Report every line of the records below that includes the string "induction".

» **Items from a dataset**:
Segment Open

(** What the ledger knows of a peer. *)
Record knows (ops : list LedgerOp) (p : PeerId) (o : option PeerDeliveryStats) : Prop := {
  kn_unacked : (N.of_nat (length ops) < 4294967296)%N →
    unacked p ops = match o with Some st => attempts_since_ack st | None => 0%N end;
  kn_attempts : (N.of_nat (length ops) < u64_modulus)%N →
    match o with Some st => attempts st ≠ 0%N | None => False end ↔ attempted p ops;
  kn_le : (match o with Some st => attempts st | None => 0 end ≤ N.of_nat (length ops))%N;
  kn_unacked_le : (unacked p ops ≤ N.of_nat (length ops))%N;
}.
Lemma attempted_snoc p ops op : attempted p (ops ++ [op]) ↔ attempted p ops ∨ ∃ t, op = Attempt p t.
Proof. unfold attempted. setoid_rewrite elem_of_app. setoid_rewrite list_elem_of_singleton. naive_solver. Qed.
Lemma ledger_other p op l :
  match op with Attempt p' _ | Ack p' _ _ | Purged p' => p' ≠ p end → ledger_step l op !! p = l !! p.
Proof.
  destruct op as [q t|q t r|q]; intros Hne; cbn.
  - unfold record_attempt. by rewrite lookup_insert_ne.
  - unfold record_ack. by rewrite lookup_insert_ne.
  - unfold note_purged. destruct (l !! q); [by rewrite lookup_insert_ne|done].
Qed.
Lemma knows_all ops p : knows ops p (ledger_after ops !! p).
Proof.
  induction ops as [|op ops [H1 H2 H3 H4]] using rev_ind.
  { split; cbn; try done. split; [done|]. by intros [t Ht%elem_of_nil]. }
  assert (length (ops ++ [op]) = S (length ops)) as Hlen by (rewrite length_app; cbn; lia).
  destruct (decide (match op with Attempt p' _ | Ack p' _ _ | Purged p' => p' end = p)) as [Hp|Hp].
  2:{ split; rewrite ?ledger_snoc, ?(ledger_other p), ?unacked_snoc, ?attempted_snoc, ?Hlen by (by destruct op).
    - intros Hb. rewrite <- H1 by lia. by destruct op; rewrite ?decide_False by done.
    - intros Hb. rewrite H2 by lia. split; [by left|]. intros [?|[t ->]]; [done|]. by destruct Hp.
    - lia.
    - destruct op; rewrite ?decide_False by done; lia. }
  unfold ledger_step in *. destruct op as [q t|q t rtt|q]; subst q.
  - split; rewrite ?ledger_snoc, ?unacked_snoc, ?attempted_snoc, ?decide_True, ?Hlen by done; cbn [ledger_step];
      unfold record_attempt, stats_of; rewrite ?lookup_insert_eq; destruct (ledger_after ops !! p) as [st|] eqn:E; cbn in *;
      unfold u32_add, wadd in *; pose proof (N.Div0.mod_le (0 + 1) u64_modulus);
      try (try pose proof (N.Div0.mod_le (attempts st + 1) u64_modulus); lia);
      intros Hb; try rewrite H1 in * by lia; try lia.
    + rewrite N.mod_small by lia. split; [by right; eauto|lia].
    + split; [by right; eauto|done].
  - split; rewrite ?ledger_snoc, ?unacked_snoc, ?attempted_snoc, ?decide_True, ?Hlen by done; cbn [ledger_step];
      unfold record_ack, stats_of; rewrite ?lookup_insert_eq; destruct rtt; destruct (ledger_after ops !! p) as [st|] eqn:E; cbn in *;
      try done; try lia; intros Hb; rewrite <- H2 by lia; naive_solver.
  - split; rewrite ?ledger_snoc, ?unacked_snoc, ?attempted_snoc, ?decide_True, ?Hlen by done; cbn [ledger_step];
      unfold note_purged; destruct (ledger_after ops !! p) as [st|] eqn:E; rewrite ?lookup_insert_eq, ?E; cbn in *;
      try done; try lia; intros Hb; rewrite <- H2 by lia; naive_solver.
Qed.
Lemma suspect_unacked ops p : (N.of_nat (length ops) < 4294967296)%N →
  is_suspect (ledger_after ops) p = (SUSPECT_UNACKED_ATTEMPTS <=? unacked p ops)%N.
Proof.
  intros Hl. pose proof (kn_unacked _ _ _ (knows_all ops p) Hl) as Hu. unfold is_suspect, suspect. rewrite Hu.
  by destruct (ledger_after ops !! p).
Qed.

(** The totals of the aggregate. *)
Definition total (rows : list PeerDeliveryStats) : N := foldr (λ st n, attempts st + n)%N 0%N rows.
Definition tried (rows : list PeerDeliveryStats) : list PeerDeliveryStats := filter (λ st, attempts st ≠ 0%N) rows.
Lemma aggregate_fold rows : ∀ t a b n m, (t + total rows < u64_modulus)%N →
  let '(t', _, _, n', m') := foldl (λ acc st, add_stats st acc) (t, a, b, n, m) rows in
  t' = (t + total rows)%N ∧ n' = (n + N.of_nat (length (tried rows)))%N ∧
  m' = (m + N.of_nat (length (filter (λ st, suspect st = true) (tried rows))))%N.
Proof.
  induction rows as [|st rows IH]; intros t a b n m Ht; cbn [foldl total foldr] in *.
  { cbn. split_and!; lia. }
  fold (total rows) in *.
  unfold add_stats at 2. unfold tried in *. destruct (N.eqb_spec (attempts st) 0) as [H0|H0].
  - rewrite filter_cons_False by auto. specialize (IH t a b n m ltac:(lia)). destruct (foldl _ _ _) as [[[[? ?] ?] ?] ?].
    destruct IH as (-> & -> & ->). split_and!; lia.
  - rewrite filter_cons_True by done. cbv beta iota. unfold wadd at 1. rewrite (N.mod_small (t + attempts st)) by lia.
    specialize (IH (t + attempts st)%N (a +w acked st) (min_rtt b (rtt_ema_ms st)) (n + 1)%N
      (if suspect st then (m + 1)%N else m) ltac:(lia)).
    destruct (foldl _ _ _) as [[[[? ?] ?] ?] ?]. destruct IH as (-> & -> & ->).
    rewrite (filter_cons _ st). cbn [length]. destruct (suspect st); [rewrite decide_True by done|rewrite decide_False by done];
      cbn [length]; split_and!; lia.
Qed.
Lemma total_perm rows rows' : rows ≡ₚ rows' → total rows = total rows'.
Proof. unfold total. induction 1; cbn; lia. Qed.
Definition all_rows (l : DeliveryLedger) : list PeerDeliveryStats := (map_to_list l).*2.
Lemma total_insert l p st : (total (all_rows (<[p := st]> l)) + attempts (stats_of l p) = total (all_rows l) + attempts st)%N.
Proof.
  assert (∀ (l : DeliveryLedger) st, l !! p = None → total (all_rows (<[p := st]> l)) = (attempts st + total (all_rows l))%N) as Hnew.
  { intros l' st' Hp. unfold all_rows. by rewrite (total_perm _ ((p, st') :: map_to_list l').*2)
      by (by apply fmap_Permutation, map_to_list_insert). }
  unfold stats_of. destruct (l !! p) as [st0|] eqn:E.
  - change (default _ (Some st0)) with st0. rewrite <- (insert_delete_eq l p st), Hnew by apply lookup_delete_eq.
    pose proof (Hnew (delete p l) st0 (lookup_delete_eq _ _)) as H0. rewrite insert_delete_id in H0 by done. lia.
  - rewrite Hnew by done. cbn. lia.
Qed.
Lemma total_le ops : (total (all_rows (ledger_after ops)) ≤ N.of_nat (length ops))%N.
Proof.
  induction ops as [|op ops IH] using rev_ind; [done|]. rewrite ledger_snoc, length_app. cbn [length].
  destruct op as [p t|p t rtt|p]; cbn [ledger_step].
  - unfold record_attempt. cbv zeta. match goal with |- context [<[p := ?st]> _] =>
      pose proof (total_insert (ledger_after ops) p st) as Hi;
      assert (attempts st ≤ attempts (stats_of (ledger_after ops) p) + 1)%N by apply N.Div0.mod_le
    end. lia.
  - unfold record_ack. cbv zeta. match goal with |- context [<[p := ?st]> _] =>
      pose proof (total_insert (ledger_after ops) p st) as Hi;
      assert (attempts st = attempts (stats_of (ledger_after ops) p)) by (by destruct rtt)
    end. lia.
  - unfold note_purged. destruct (ledger_after ops !! p) as [st|] eqn:E; [|lia].
    pose proof (total_insert (ledger_after ops) p (st <| attempts_since_ack := 0%N |>)) as Hi. unfold stats_of in Hi. rewrite E in Hi.
    change (default _ (Some st)) with st in Hi.
    change (attempts (st <| attempts_since_ack := 0%N |>)) with (attempts st) in Hi. lia.
Qed.
Lemma row_elem (l : DeliveryLedger) st : st ∈ all_rows l ↔ ∃ p, l !! p = Some st.
Proof.
  unfold all_rows. rewrite list_elem_of_fmap. split.
  - intros ([p st'] & -> & Hp%elem_of_map_to_list). by exists p.
  - intros [p Hp]. exists (p, st). split; [done|]. by apply elem_of_map_to_list.
Qed.
Lemma tried_elem ops st : (N.of_nat (length ops) < u64_modulus)%N →
  st ∈ tried (all_rows (ledger_after ops)) ↔ ∃ p, attempted p ops ∧ ledger_after ops !! p = Some st.
Proof.
  intros Hl. unfold tried. rewrite list_elem_of_filter, row_elem. split.
  - intros [Ha [p Hp]]. exists p. split; [|done]. pose proof (kn_attempts _ _ _ (knows_all ops p) Hl) as Hk. rewrite Hp in Hk. by apply Hk.
  - intros (p & Ha & Hp). split; [|by exists p]. pose proof (kn_attempts _ _ _ (knows_all ops p) Hl) as Hk. rewrite Hp in Hk. by apply Hk.
Qed.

Segment Closed

» **Answer section**:
  induction ops as [|op ops [H1 H2 H3 H4]] using rev_ind.
  induction rows as [|st rows IH]; intros t a b n m Ht; cbn [foldl total foldr] in *.
Proof. unfold total. induction 1; cbn; lia. Qed.
  induction ops as [|op ops IH] using rev_ind; [done|]. rewrite ledger_snoc, length_app. cbn [length].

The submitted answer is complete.